* _Prompt_
Copy each line of the data beneath in which the word "Import" appears.

(Collected data)
(* ===== verification/FsTxn.v ===== *)
(** * File system: operations one after the other

    [begin_op] and [end_op] over the log and the buffer cache, for a thread
    that is alone: the interface [Transactions] of the file layer, with a
    commit at every [end_op]. *)
From stdpp Require Import functions.
From S2P Require Import Prelude Machine Monitor Bio Log LogOps FsBlock FsInode FsFile FsData FsTrunc FsCache File FsStore.

Section txn.
Context {B : Type} `{BufCache B}.
Variables (lstart lsize : Z).

Implicit Types (lg : log) (s : B) (st : log * B).

(** An operation on some disk. *)
Definition op_inv (st : log * B) : Prop := ∃ d0, txn_inv lstart lsize d0 st.

Lemma op_read_ok st b :
  op_inv st → lstart + lsize ≤ b < FSSIZE → b ∉ st_held st → (size (st_held st) < 3)%nat →
  ∃ st', onb (bc_read b) st = Ok () st' ∧ op_inv st' ∧ (∀ x, bc_view st'.2 x = bc_view st.2 x) ∧
    st_held st' = {[b]} ∪ st_held st ∧ st_logged st' = st_logged st.
Proof.
  intros [d0 Hi] Hb Hh Hs. destruct (st_read_ok lstart lsize d0 st b Hi Hb Hh Hs) as (st' & E & I & R).
  exists st'. split; [done|]. split; [by exists d0 | done].
Qed.

Lemma op_update_ok st b v :
  op_inv st → b ∈ st_held st → (size ({[b]} ∪ st_logged st) ≤ Z.to_nat MAXOPBLOCKS)%nat →
  ∃ st', st_update b v st = Ok () st' ∧ op_inv st' ∧
    (∀ x, bc_view st'.2 x = if x =? b then v else bc_view st.2 x) ∧
    st_held st' = st_held st ∧ st_logged st' = {[b]} ∪ st_logged st.
Proof.
  intros [d0 Hi] Hb Hs. destruct (st_update_ok lstart lsize d0 st b v Hi Hb Hs) as (st' & E & I & R).
  exists st'. split; [done|]. split; [by exists d0 | done].
Qed.

Lemma op_release_ok st b :
  op_inv st → b ∈ st_held st →
  ∃ st', onb (bc_release b) st = Ok () st' ∧ op_inv st' ∧ (∀ x, bc_view st'.2 x = bc_view st.2 x) ∧
    st_held st' = st_held st ∖ {[b]} ∧ st_logged st' = st_logged st.
Proof.
  intros [d0 Hi] Hb. destruct (st_release_ok lstart lsize d0 st b Hi Hb) as (st' & E & I & R).
  exists st'. split; [done|]. split; [by exists d0 | done].
Qed.

Instance op_store : BlockStore (log * B) := {|
  bs_inv := op_inv; bs_view st := bc_view st.2; bs_held := st_held; bs_logged := st_logged;
  bs_cap := Z.to_nat MAXOPBLOCKS; bs_first := lstart + lsize;
  bs_read b := onb (bc_read b); bs_update := st_update; bs_release b := onb (bc_release b);
  bs_read_ok := op_read_ok; bs_update_ok := op_update_ok; bs_release_ok := op_release_ok
|}.

(** ** begin_op and end_op *)

(** No operation in progress, nothing locked, nothing to commit. *)
Record idle (st : log * B) : Prop := {
  id_bc : bc_inv st.2;
  id_log : log_ok st.1;
  id_pos : l_start st.1 = lstart ∧ l_size st.1 = lsize;
  id_size : MAXOPBLOCKS + 2 ≤ lsize;
  id_out : outstanding st.1 = 0;
  id_committing : committing st.1 = false;
  id_n : lh_n st.1 = 0;
  id_head : hb_n (bc_disk st.2 lstart) = 0;
  id_held x : bc_held st.2 x = false;
  id_pin x : bc_pinned st.2 x = false
}.

(** A thread that would sleep in [begin_op] sleeps for ever on its own. *)
Definition run_begin : M (log * B) () :=
  lg ← getlog;
  match seg_end (begin_op [] lg) with
  | Goes _ => updlog (λ lg, seg_state (begin_op [] lg))
  | _ => hang
  end.

Definition run_end : M (log * B) () :=
  lg ← getlog;
  match seg_end (end_op lg) with
  | Returns (RPanic msg) => panic msg
  | Goes _ =>
      updlog (λ lg, seg_state (end_op lg));;
      commit;;
      updlog (λ lg, seg_state (commit_done lg))
  | _ => updlog (λ lg, seg_state (end_op lg))
  end.

Lemma no_blocks : blocks_of (λ _, false) = ∅.
Proof. apply set_eq. intros x. rewrite elem_of_blocks. set_solver. Qed.

Lemma run_begin_ok st : idle st →
  ∃ st', run_begin st = Ok () st' ∧ op_inv st' ∧ st_held st' = ∅ ∧ st_logged st' = ∅ ∧
    (∀ x, bc_view st'.2 x = bc_view st.2 x).
Proof.
  intros [I1 I2 I3 I4 I5 I6 I7 I8 I9 I10]. destruct st as [lg s]; cbn [fst snd] in *.
  assert (begin_op [] lg = Segment (lg <| outstanding := 1 |>) [] [] (Goes OEnd)) as E.
  { unfold begin_op. rewrite I6, I5, I7. done. }
  assert (recorded (lg <| outstanding := 1 |>) = []) as Er by (unfold recorded; simpl; by rewrite I7).
  assert (blocks_of (bc_held s) = ∅) as Eh by (rewrite <- no_blocks; by apply blocks_ext).
  exists (lg <| outstanding := 1 |>, s). split.
  { unfold run_begin. rewrite at_getlog, E. cbn [seg_end]. unfold updlog, modify. by rewrite E. }
  split; [|split; [done|split; [unfold st_logged; cbn [fst]; by rewrite Er | done]]].
  exists (bc_disk s). split; cbn [fst snd]; rewrite ?Er; try done.
  - destruct I2; by split.
  - simpl. rewrite I7. done.
  - intros x Hx. by apply elem_of_nil in Hx.
  - intros x _. apply bc_clean; done.
  - intros x Hx. by rewrite I9 in Hx.
  - rewrite bc_quiet by done. by rewrite Eh.
Qed.

(** The view of the blocks after the log does not change in a commit, and the
    header on disk is empty afterwards. *)
Lemma commit_view lg (v : Z → block) x :
  log_ok lg → 0 < lh_n lg → ¬ in_log lg x → apply_writes (commit_writes lg v) v x = v x.
Proof.
  intros Hlg Hn Hx. unfold commit_writes. rewrite !apply_app.
  assert (∀ f b, apply_writes [(l_start lg, b)] f x = f x) as Hs.
  { intros f b. apply apply_notin. simpl. intros Hin%list_elem_of_singleton. subst x. by apply Hx, in_log_start. }
  rewrite Hs. destruct (decide (x ∈ (home lg v).*1)) as [Hin|Hnin].
  - apply list_elem_of_fmap in Hin as (? & -> & (i & -> & Hi)%list_elem_of_fmap). simpl. apply home_in; [done|].
    by apply entries_in.
  - rewrite (apply_notin (home lg v)), Hs by done. apply apply_notin, outside_to_log; [done | done |].
    intros i. by rewrite entries_in.
Qed.

Lemma commit_header lg (v d : Z → block) :
  log_ok lg → hb_n (apply_writes (commit_writes lg v) d (l_start lg)) = 0.
Proof.
  intros Hlg. unfold commit_writes. rewrite !apply_app. simpl. unfold upd. rewrite Z.eqb_refl. by apply put_head_n.
Qed.

Lemma run_end_ok st : op_inv st → st_held st = ∅ →
  ∃ st', run_end st = Ok () st' ∧ idle st' ∧ (∀ x, lstart + lsize ≤ x → bc_view st'.2 x = bc_view st.2 x).
Proof.
  intros [d0 Hi] Hh. destruct st as [lg s]. destruct (txn_quiet _ _ _ _ _ Hi Hh) as [Hq Hk].
  pose proof Hi as [A1 A2 [A3 A3'] A4 A5 A5' A5'' A6 A7 A8 A9 A10 A10' A11]; cbn [fst snd] in *.
  set (lg1 := lg <| outstanding := 0 |> <| committing := true |>).
  assert (log_ok lg1) as Hlg1 by (destruct A2; by split).
  assert (∀ lg' s', commit (lg1, s) = Ok () (lg', s') → run_end (lg, s) = Ok () (lg' <| committing := false |>, s')) as Hrun.
  { intros lg' s' E. unfold run_end. rewrite at_getlog, end_op_last by done. cbn [seg_end].
    rewrite at_updlog, end_op_last by done. cbn [seg_state]. fold lg1. by rewrite (bind_ok _ _ _ _ _ E). }
  assert (∀ x, lstart + lsize ≤ x → ¬ in_log lg1 x) as Hout by (intros x Hx; unfold in_log; simpl; lia).
  destruct (decide (lh_n lg = 0)) as [Hz|Hz].
  - exists (lg1 <| committing := false |>, s). split.
    { apply Hrun. unfold commit. rewrite at_getlog. unfold lg1. simpl. by rewrite Hz. }
    split; [|done]. destruct Hq. assert (∀ x, bc_pinned s x = false) as Hp.
    { intros x. rewrite A8. apply bool_decide_eq_false_2. unfold recorded. rewrite Hz. apply not_elem_of_nil. }
    split; cbn [fst snd]; try done; [|by rewrite A10'].
    destruct A2. split; simpl; try done; lia.
  - pose proof (lo_n _ A2) as Hn.
    assert (∀ i, 0 ≤ i < lh_n lg1 → bc_pinned s (blk lg1 i) = true) as Hp.
    { intros i Hin. rewrite A8. apply bool_decide_eq_true_2, recorded_elem; [done|]. by exists i. }
    assert (∀ x, in_log lg1 x → bc_pinned s x = false) as Hnp.
    { intros x Hx. rewrite A8. apply bool_decide_eq_false_2. intros [Hr _]%A7. by apply (Hout x). }
    destruct (commit_run lg1 s _ _ _ _ _ Hlg1 ltac:(simpl; lia) Hq Hk Hp Hnp) as (s' & k' & p' & E & _ & Hp' & [Q1 Q2 Q3 Q4 Q5 Q6 Q7]).
    exists ((cleared lg1) <| committing := false |>, s'). split; [by apply Hrun|]. split.
    + split; cbn [fst snd]; try done.
      * destruct A2. split; simpl; try done; lia.
      * rewrite Q3, <- A3. exact (commit_header lg1 _ _ Hlg1).
      * intros x. rewrite Q4. destruct (p' x) eqn:Ep; [|done]. destruct (Hp' _ Ep) as [Hpx Hno].
        rewrite A8, bool_decide_eq_true in Hpx. apply recorded_elem in Hpx as (i & Hin & Hb); [|done]. by destruct (Hno i Hin).
    + intros x Hx. cbn [snd]. rewrite Q2. apply commit_view; [done | simpl; lia | by apply Hout].
Qed.

Instance op_transactions : Transactions (log * B) := {|
  tx_idle := idle; tx_begin := run_begin; tx_end := run_end;
  tx_begin_ok := run_begin_ok; tx_end_ok := run_end_ok
|}.
End txn.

* _Written solution_
From stdpp Require Import functions.
From S2P Require Import Prelude Machine Monitor Bio Log LogOps FsBlock FsInode FsFile FsData FsTrunc FsCache File FsStore.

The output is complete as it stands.